Applied gently, this same persistent process can also help us to shed undesirable patterns in our everyday lives. Unhealthy eating patterns, nullifying self-talk, and negative thought processes –  these toxic cycles can be broken with tapas if we take along the self-discipline we learn on the mat, and employ them off the mat.

Our asana practice helps to hone our tapas training or willpower, which is an essential tool in daily life. Holding a difficult asana on your yoga mat can prepare you better for staying with discomfort in everyday situations. That same willpower allows us to have the calmness of mind for self-study and thoughtful behaviour, so that we’re not controlled by things that make us feel uncomfortable.

When we breathe through and overcome challenging situations in a yoga practice, such as a difficult arm balancing pose that the voices in our head said was impossible, we can take these lessons with us and learn to be strong in the face of adversity or challenging life situations.

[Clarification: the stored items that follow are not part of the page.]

(* ===== verification/I18nPtBR.v ===== *)
(** * The Brazilian Portuguese catalog: web/src/i18n/pt-BR.ts

    Its entries in order, in parts of up to 148 lines of the file. *)
From S2P Require Import Prelude.
Local Open Scope string_scope.

Definition pt_BR_1 : list (string * string) :=
  [("app.skip_to_content", "Pular para o conteúdo");
   ("app.workspace_label", "ÁREA DE TRABALHO");
   ("app.nav.events", "Eventos");
   ("app.title.events", "Eventos");
   ("events.unread", "não lidos");
   ("events.empty", "Ainda não há eventos do sistema.");
   ("events.load_failed", "Não foi possível carregar os eventos");
   ("events.mark_read", "Marcar como lido");
   ("events.repeated", "Repetido");
   ("events.open", "Abrir");
   ("events.info", "Info");
   ("events.warning", "Aviso");
   ("events.critical", "Crítico");
   ("app.nav.main", "Navegação principal");
   ("app.nav.overview", "Visão geral");
   ("app.nav.zones", "Zonas locais");
   ("app.nav.queries", "Registro de consultas");
   ("app.nav.blocklists", "Listas de bloqueio");
   ("app.nav.cache", "Cache DNS");
   ("app.nav.settings", "Configurações");
   ("app.nav.updates", "Atualizações");
   ("app.nav.backup", "Backup");
   ("app.sign_out", "Sair");
   ("app.nav.audit", "Registro de auditoria");
   ("app.title.audit", "Registro de auditoria");
   ("app.nav.diagnostics", "Diagnósticos");
   ("app.title.diagnostics", "Diagnósticos");
   ("app.local_resolver", "Resolvedor local");
   ("app.self_hosted_foundation", "Auto-hospedado · Fundação");
   ("app.private_by_default", "Privado por padrão");
   ("app.privacy.query_retention", "O histórico de consultas possui um período de retenção limitado.");
   ("app.privacy.no_query_history", "O histórico de consultas não é coletado.");
   ("app.github_repo", "Repositório no GitHub");
   ("app.connecting", "Conectando…");
   ("app.workspace", "Área de trabalho");
   ("app.connection_lost", "Conexão perdida");
   ("app.resolver_online", "Resolvedor online");
   ("app.title.overview", "Visão geral da rede");
   ("app.title.zones", "Zonas locais");
   ("app.title.queries", "Registro de consultas");
   ("app.title.blocklists", "Listas de bloqueio");
   ("app.title.cache", "Cache DNS");
   ("app.title.settings", "Configurações");
   ("app.title.updates", "Atualizações");
   ("app.title.backup", "Backup e restauração");
   ("app.eyebrow", "SUA REDE DE UM OLHAR");
   ("app.subtitle.overview", "Uma visão clara do seu DNS, da solicitação à resposta.");
   ("app.subtitle.default", "Inspecione e gerencie sua fundação de resolvedor.");
   ("app.refresh", "Atualizar");
   ("app.error.showing_last", "Mostrando o último snapshot bem-sucedido de");
   ("app.error.check_server", "Verifique se o servidor Velora está em execução.");
   ("app.error.reach_server", "Não foi possível acessar o servidor");
   ("app.viewer_readonly", "Você está conectado como visualizador. As ações de gerenciamento são somente leitura.");
   ("app.connecting_panel", "Conectando ao seu resolvedor…");
   ("app.not_found", "Página não encontrada.");
   ("app.footer.independent", "Velora DNS · Independente. Auto-hospedado.");
   ("app.footer.last_updated", "Última atualização");
   ("app.footer.waiting", "Aguardando o servidor");
   ("diagnostics.title", "Saúde do sistema");
   ("diagnostics.report_hint", "O download contém estados dos componentes e dados da versão, sem segredos ou logs de consultas.");
   ("diagnostics.download", "Baixar relatório");
   ("diagnostics.loading", "Carregando diagnósticos…");
   ("diagnostics.load_failed", "Não foi possível carregar os diagnósticos");
   ("diagnostics.upstreams", "Servidores upstream");
   ("diagnostics.component", "Componente");
   ("diagnostics.state", "Estado");
   ("diagnostics.detail", "Detalhe");
   ("diagnostics.state.healthy", "Saudável");
   ("diagnostics.state.degraded", "Degradado");
   ("diagnostics.state.failed", "Falhou");
   ("explain.title", "Por que esta resposta aconteceu?");
   ("explain.hint", "Simulação do resolvedor para um nome. Nada é consultado no upstream, registrado, colocado em cache ou contado.");
   ("explain.name", "Nome");
   ("explain.type", "Tipo de registro");
   ("explain.client", "Endereço do cliente (opcional)");
   ("explain.client_hint", "Aplica a política de filtragem desse cliente.");
   ("explain.submit", "Explicar");
   ("explain.running", "Explicando…");
   ("explain.failed", "Não foi possível explicar esta consulta");
   ("explain.result", "Explicação");
   ("explain.winner", "Etapa decisiva");
   ("explain.answers", "Resposta");
   ("explain.no_answers", "Sem registros de resposta: a resposta viria de um resolvedor upstream, que não é consultado.");
   ("explain.steps", "Etapas consideradas");
   ("explain.step", "Etapa");
   ("explain.outcome", "Resultado");
   ("explain.detail", "Detalhe");
   ("explain.cname_target", "Destino do CNAME");
   ("explain.ttl", "TTL restante");
   ("explain.matches", "Correspondência");
   ("explain.allowed_by", "Permitido por");
   ("explain.not_contacted", "Nenhum upstream foi consultado.");
   ("explain.scope.global", "Filtragem global");
   ("explain.scope.client_policy", "Política do cliente");
   ("explain.stage.filter", "Lista de bloqueio ou política do cliente");
   ("explain.stage.rewrite", "Reescrita DNS");
   ("explain.stage.zone", "Zona local");
   ("explain.stage.cache", "Cache");
   ("explain.stage.forwarding", "Regra de encaminhamento condicional");
   ("explain.stage.upstream", "Resolvedores upstream globais");
   ("explain.stage.refused", "Recusado");
   ("explain.result.passed", "Passou");
   ("explain.result.allowed", "Permitido");
   ("explain.result.blocked", "Bloqueado");
   ("explain.result.no_match", "Sem correspondência");
   ("explain.result.answered", "Respondido");
   ("explain.result.miss", "Falha de cache");
   ("explain.result.hit", "Acerto");
   ("explain.result.refused", "Recusado");
   ("explain.result.would_forward", "Seria encaminhado");
   ("explain.result.error", "Erro");
   ("explain.source.local", "Resposta local");
   ("explain.source.cache", "Cache");
   ("explain.source.blocked", "Bloqueado");
   ("explain.source.upstream", "Upstream");
   ("explain.source.refused", "Recusado");
   ("audit.title", "Registro de auditoria administrativa");
   ("audit.hint", "As ações administrativas são mantidas por 90 dias. Segredos e conteúdos das solicitações são excluídos.");
   ("audit.actor", "Ator");
   ("audit.action", "Ação");
   ("audit.result", "Resultado");
   ("audit.all", "Todos");
   ("audit.success", "Sucesso");
   ("audit.failure", "Falha");
   ("audit.filter", "Filtrar");
   ("audit.time", "Hora");
   ("audit.target", "Destino");
   ("audit.empty", "Nenhum evento de auditoria encontrado.");
   ("audit.more", "Carregar mais");
   ("audit.load_failed", "Não foi possível carregar os eventos de auditoria");
   ("auth.checking", "Verificando sessão…");
   ("auth.sign_in_title", "Entrar no Velora DNS");
   ("auth.username", "Usuário");
   ("auth.password", "Senha");
   ("auth.sign_in", "Entrar");
   ("auth.sign_in_failed", "Falha ao entrar");
   ("settings.server_configuration", "Configuração do servidor");
   ("settings.language", "Idioma");
   ("settings.theme", "Tema");
   ("settings.theme_light", "Claro");
   ("settings.theme_dark", "Escuro");
   ("settings.theme_auto", "Automático");
   ("settings.theme_hint", "O modo automático segue o esquema de cores claro ou escuro do seu sistema operacional.");
   ("settings.log_level", "Nível de log");
   ("settings.rate_limiting", "Limitação de taxa");
   ("settings.rate_limit_hint", "A limitação de taxa está desativada por padrão. Ative-a para proteger o resolvedor contra inundação de solicitudes e altas taxas de consulta.");
   ("settings.rate_limit_enabled", "Ativar limitação de taxa");
   ("settings.rate_limit_global_qps", "Consultas globais por segundo")].
(* ===== verification/I18nPl.v ===== *)
(** * The Polish catalog: web/src/i18n/pl.ts

    Its entries in order, in parts of up to 148 lines of the file. *)
From S2P Require Import Prelude.
Local Open Scope string_scope.

Definition pl_1 : list (string * string) :=
  [("app.skip_to_content", "Przejdź do treści");
   ("app.workspace_label", "PRZESTRZEŃ ROBOCZA");
   ("app.nav.events", "Zdarzenia");
   ("app.title.events", "Zdarzenia");
   ("events.unread", "nieprzeczytane");
   ("events.empty", "Brak zdarzeń systemowych.");
   ("events.load_failed", "Nie udało się wczytać zdarzeń");
   ("events.mark_read", "Oznacz jako przeczytane");
   ("events.repeated", "Powtórzone");
   ("events.open", "Otwórz");
   ("events.info", "Informacja");
   ("events.warning", "Ostrzeżenie");
   ("events.critical", "Krytyczne");
   ("app.nav.main", "Nawigacja główna");
   ("app.nav.overview", "Przegląd");
   ("app.nav.zones", "Strefy lokalne");
   ("app.nav.queries", "Dziennik zapytań");
   ("app.nav.blocklists", "Listy blokowania");
   ("app.nav.cache", "Cache DNS");
   ("app.nav.settings", "Ustawienia");
   ("app.nav.updates", "Aktualizacje");
   ("app.nav.backup", "Kopia zapasowa");
   ("app.sign_out", "Wyloguj się");
   ("app.nav.audit", "Dziennik audytu");
   ("app.title.audit", "Dziennik audytu");
   ("app.nav.diagnostics", "Diagnostyka");
   ("app.title.diagnostics", "Diagnostyka");
   ("app.local_resolver", "Lokalny resolver");
   ("app.self_hosted_foundation", "Self-hosted · Foundation");
   ("app.private_by_default", "Domyślnie prywatny");
   ("app.privacy.query_retention", "Historia zapytań ma ograniczony okres przechowywania.");
   ("app.privacy.no_query_history", "Historia zapytań nie jest zbierana.");
   ("app.github_repo", "Repozytorium GitHub");
   ("app.connecting", "Łączenie…");
   ("app.workspace", "Przestrzeń robocza");
   ("app.connection_lost", "Utracono połączenie");
   ("app.resolver_online", "Resolver online");
   ("app.title.overview", "Przegląd sieci");
   ("app.title.zones", "Strefy lokalne");
   ("app.title.queries", "Dziennik zapytań");
   ("app.title.blocklists", "Listy blokowania");
   ("app.title.cache", "Cache DNS");
   ("app.title.settings", "Ustawienia");
   ("app.title.updates", "Aktualizacje");
   ("app.title.backup", "Kopia zapasowa i przywracanie");
   ("app.eyebrow", "TWOJA SIEĆ W SKRÓCIE");
   ("app.subtitle.overview", "Przejrzysty obraz Twojego DNS, od żądania po odpowiedź.");
   ("app.subtitle.default", "Przeglądaj i zarządzaj swoim resolver foundation.");
   ("app.refresh", "Odśwież");
   ("app.error.showing_last", "Wyświetlanie ostatniego udanego migawki z");
   ("app.error.check_server", "Sprawdź, czy serwer Velora jest uruchomiony.");
   ("app.error.reach_server", "Nie można połączyć się z serwerem");
   ("app.viewer_readonly", "Zalogowano jako widz. Czynności zarządzania są tylko do odczytu.");
   ("app.connecting_panel", "Łączenie z resolverem…");
   ("app.not_found", "Nie znaleziono strony.");
   ("app.footer.independent", "Velora DNS · Niezależny. Self-hosted.");
   ("app.footer.last_updated", "Ostatnia aktualizacja");
   ("app.footer.waiting", "Oczekiwanie na serwer");
   ("diagnostics.title", "Stan systemu");
   ("diagnostics.report_hint", "Pobierany raport zawiera stan komponentów i informacje o kompilacji, bez sekretów i dzienników zapytań.");
   ("diagnostics.download", "Pobierz raport");
   ("diagnostics.loading", "Ładowanie diagnostyki…");
   ("diagnostics.load_failed", "Nie można załadować diagnostyki");
   ("diagnostics.upstreams", "Serwery nadrzędne");
   ("diagnostics.component", "Komponent");
   ("diagnostics.state", "Stan");
   ("diagnostics.detail", "Szczegóły");
   ("diagnostics.state.healthy", "Zdrowy");
   ("diagnostics.state.degraded", "Pogorszony");
   ("diagnostics.state.failed", "Awaria");
   ("explain.title", "Dlaczego padła taka odpowiedź?");
   ("explain.hint", "Próba działania resolvera dla jednej nazwy. Nic nie jest odpytywane u upstreamu, zapisywane w logu, buforowane ani liczone.");
   ("explain.name", "Nazwa");
   ("explain.type", "Typ rekordu");
   ("explain.client", "Adres klienta (opcjonalnie)");
   ("explain.client_hint", "Stosuje politykę filtrowania tego klienta.");
   ("explain.submit", "Wyjaśnij");
   ("explain.running", "Wyjaśnianie…");
   ("explain.failed", "Nie udało się wyjaśnić tego zapytania");
   ("explain.result", "Wyjaśnienie");
   ("explain.winner", "Etap rozstrzygający");
   ("explain.answers", "Odpowiedź");
   ("explain.no_answers", "Brak rekordów odpowiedzi: odpowiedź pochodziłaby z resolvera upstream, który nie jest odpytywany.");
   ("explain.steps", "Rozważane etapy");
   ("explain.step", "Etap");
   ("explain.outcome", "Wynik");
   ("explain.detail", "Szczegóły");
   ("explain.cname_target", "Cel CNAME");
   ("explain.ttl", "Pozostały TTL");
   ("explain.matches", "Dopasowano");
   ("explain.allowed_by", "Dozwolone przez");
   ("explain.not_contacted", "Nie odpytano żadnego upstreamu.");
   ("explain.scope.global", "Filtrowanie globalne");
   ("explain.scope.client_policy", "Polityka klienta");
   ("explain.stage.filter", "Lista blokad lub polityka klienta");
   ("explain.stage.rewrite", "Przepisanie DNS");
   ("explain.stage.zone", "Strefa lokalna");
   ("explain.stage.cache", "Pamięć podręczna");
   ("explain.stage.forwarding", "Reguła przekazywania warunkowego");
   ("explain.stage.upstream", "Globalne resolvery upstream");
   ("explain.stage.refused", "Odrzucono");
   ("explain.result.passed", "Przepuszczono");
   ("explain.result.allowed", "Dozwolone");
   ("explain.result.blocked", "Zablokowano");
   ("explain.result.no_match", "Brak dopasowania");
   ("explain.result.answered", "Odpowiedziano");
   ("explain.result.miss", "Brak w pamięci");
   ("explain.result.hit", "Trafienie");
   ("explain.result.refused", "Odrzucono");
   ("explain.result.would_forward", "Zostałoby przekazane");
   ("explain.result.error", "Błąd");
   ("explain.source.local", "Odpowiedź lokalna");
   ("explain.source.cache", "Pamięć podręczna");
   ("explain.source.blocked", "Zablokowano");
   ("explain.source.upstream", "Upstream");
   ("explain.source.refused", "Odrzucono");
   ("audit.title", "Dziennik audytu zarządzania");
   ("audit.hint", "Działania administracyjne są przechowywane przez 90 dni. Sekrety i treść żądań są wykluczone.");
   ("audit.actor", "Użytkownik");
   ("audit.action", "Działanie");
   ("audit.result", "Wynik");
   ("audit.all", "Wszystkie");
   ("audit.success", "Sukces");
   ("audit.failure", "Błąd");
   ("audit.filter", "Filtruj");
   ("audit.time", "Czas");
   ("audit.target", "Cel");
   ("audit.empty", "Nie znaleziono zdarzeń audytu.");
   ("audit.more", "Załaduj więcej");
   ("audit.load_failed", "Nie można załadować zdarzeń audytu");
   ("auth.checking", "Sprawdzanie sesji…");
   ("auth.sign_in_title", "Zaloguj się do Velora DNS");
   ("auth.username", "Nazwa użytkownika");
   ("auth.password", "Hasło");
   ("auth.sign_in", "Zaloguj się");
   ("auth.sign_in_failed", "Logowanie nie powiodło się");
   ("settings.server_configuration", "Konfiguracja serwera");
   ("settings.language", "Język");
   ("settings.theme", "Motyw");
   ("settings.theme_light", "Jasny");
   ("settings.theme_dark", "Ciemny");
   ("settings.theme_auto", "Automatyczny");
   ("settings.theme_hint", "Automatyczny przełącza między jasnym i ciemnym schematem kolorów systemu operacyjnego.");
   ("settings.log_level", "Poziom logowania");
   ("settings.rate_limiting", "Ograniczanie szybkości");
   ("settings.rate_limit_hint", "Ograniczanie szybkości jest domyślnie wyłączone. Włącz je, aby chronić resolver przed powodzią żądań i wysokimi częstotliwościami zapytań.");
   ("settings.rate_limit_enabled", "Włącz ograniczanie szybkości");
   ("settings.rate_limit_global_qps", "Globalne zapytania na sekundę")].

Because sometimes, we just need to see that if we stay, we’ll be okay. Tapas reminds us to have the courage to block out those inner doubts that say “I’m not good enough”. Using our willpower to get through a challenging situation that we previously assumed was not possible, teaches us that we actually do have the ability to do it. With this perspective, the world becomes a little less scary, and we feel better prepared to take it on, come what may!



Willpower is nothing but willingness to do.

 – BKS Iyengar



Tapas teaches us a concept that changes how we respond to adversity and struggle. So the next time you hit a speed bump in your life, remember that it’s well worth travelling a bumpy road that’ll lead you to your desired destination. After all, it is the lessons we learn from taking on our biggest fears and overcoming the challenges we thought we couldn’t, that have the greatest positive impact on our personal growth. By learning to face – and push through- the discomfort that leads to a place of freedom, we learn how to lean in to the scary places in our lives.